Records from a collection:
------------------------------------------------

(* ===== verification/StoreReset.v ===== *)
(** * Minting and the factory reset

    A mint writes both copies behind one barrier; a factory reset gives up its request
    and makes that durable before it destroys anything, then overwrites the whole
    layout, then mints. *)
From stdpp Require Import strings.
From S2P Require Import Prelude Layout Store StoreRecord StoreMedium StoreDevice StoreCrash StoreRequests StoreBoot StoreLive.
#[local] Open Scope list_scope.
#[local] Open Scope Z_scope.

Definition zeros : list Z := replicate SECTOR_SIZE 0.

(** ** Writes of zeroes *)
Definition zero_put (p : Put) : Prop := ∃ n, pt_bytes p = replicate (n * SECTOR_SIZE) 0.

Lemma slice_zeros a k n : (a + k ≤ n)%nat → slice (replicate n 0) a k = replicate k 0.
Proof. intros. unfold slice. rewrite drop_replicate, take_replicate. f_equal. lia. Qed.

Lemma put_zero p m s : zero_put p → put p m s = if covers p s then zeros else m s.
Proof.
  intros [n Hn]. unfold put. destruct (covers p s) eqn:E; [|done]. rewrite Hn. apply slice_zeros.
  unfold covers in E. apply andb_true_iff in E as [_ E%Nat.ltb_lt]. revert E. rewrite Hn, length_replicate.
  unfold SECTOR_SIZE. lia.
Qed.

Lemma view_snoc puts p m : view (puts ++ [p]) m = put p (view puts m).
Proof. unfold view. by rewrite foldl_app. Qed.

Lemma view_zeros puts m s : Forall zero_put puts → m s = zeros → view puts m s = zeros.
Proof.
  intros Hz Hm. induction puts as [|p puts IH] using rev_ind; [done|].
  apply Forall_app in Hz as [Hz Hp]. rewrite Forall_singleton in Hp. rewrite view_snoc, put_zero by done.
  destruct (covers p s); [done|]. by apply IH.
Qed.

Lemma view_covered puts m s p : Forall zero_put puts → p ∈ puts → covers p s → view puts m s = zeros.
Proof.
  intros Hz Hin Hc. induction puts as [|q puts IH] using rev_ind; [by apply not_elem_of_nil in Hin|].
  apply Forall_app in Hz as [Hz Hq]. rewrite Forall_singleton in Hq. rewrite view_snoc, put_zero by done.
  destruct (covers q s) eqn:E; [done|]. apply IH; [done|]. apply elem_of_app in Hin as [|Hin]; [done|].
  apply list_elem_of_singleton in Hin as ->. by rewrite E in Hc.
Qed.

Lemma view_ok puts m : Forall zero_put puts → medium_ok m → medium_ok (view puts m).
Proof.
  intros Hz Hm. induction puts as [|p puts IH] using rev_ind; [done|].
  apply Forall_app in Hz as [Hz Hp]. rewrite Forall_singleton in Hp. rewrite view_snoc.
  destruct Hp as [n Hn]. apply (put_ok p _ n); [by rewrite Hn, length_replicate|by apply IH].
Qed.

Lemma overwrite_span k : 1 ≤ k ≤ 512 → IoSpan_at_offset 0 (sectors_bytes k) = Some {| is_sector := 0; is_len := k * 512 |}.
Proof.
  intros Hk. unfold sectors_bytes, IoSpan_at_offset, IoSector_new, IoSpan_new. change SECTOR with 512.
  change IO_SECTORS with 512. change BLK_IO_REGION_SIZE with 262144. change u32_max with 4294967295.
  replace (saturating_mul 64 k 512) with (k * 512) by (unfold saturating_mul; change (2 ^ 64) with 18446744073709551616; lia).
  cbv zeta. replace (k * 512 <=? 4294967295) with true by lia.
  change (0 mod 512 =? 0) with true. change (0 / 512 <? 512) with true. cbn [negb mbind option_bind].
  replace (k * 512 =? 0) with false by lia. change (0 / 512) with 0.
  by replace (0 * 512 + k * 512 <=? 262144) with true by lia.
Qed.

Section Reset.
Context (sha256 : list Z → list Z).
Context (sha256_digest : ∀ m, length (sha256 m) = DIGEST_LEN ∧ bytes_ok (sha256 m)).
Context (public_of : list Z → option (list Z)).
Context (verify : State → Result (list Z) IdentityError).

(** ** The overwrite *)
Definition zero_window (mem : Mem) : Prop := md_window mem = replicate (Z.to_nat 262144) 0.

Lemma zero_staging mem k : zero_window mem → 0 ≤ k ≤ 512 →
  staging (md_window mem) {| is_sector := 0; is_len := k * 512 |} = replicate (Z.to_nat k * SECTOR_SIZE) 0.
Proof using Type.
  intros Hz Hk. unfold staging. rewrite Hz. simpl is_len. change (Z.to_nat (IoSpan_offset _)) with 0%nat.
  rewrite drop_0, take_replicate. f_equal. unfold SECTOR_SIZE. lia.
Qed.

(** The writes so far are taken, of zeroes, and reach up to [sector]. *)
Record erasing (puts : list Put) (sector : Z) : Prop := {
  er_taken : forallb pt_taken puts = true;
  er_zero : Forall zero_put puts;
  er_reach : ∀ s, Z.of_nat s < sector → ∃ p, p ∈ puts ∧ covers p s
}.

------------------------------------------------

**YOUR TASK**
Copy out each line of the records where the word "Scope" appears.

**TASK ANSWER**
#[local] Open Scope list_scope.
#[local] Open Scope Z_scope.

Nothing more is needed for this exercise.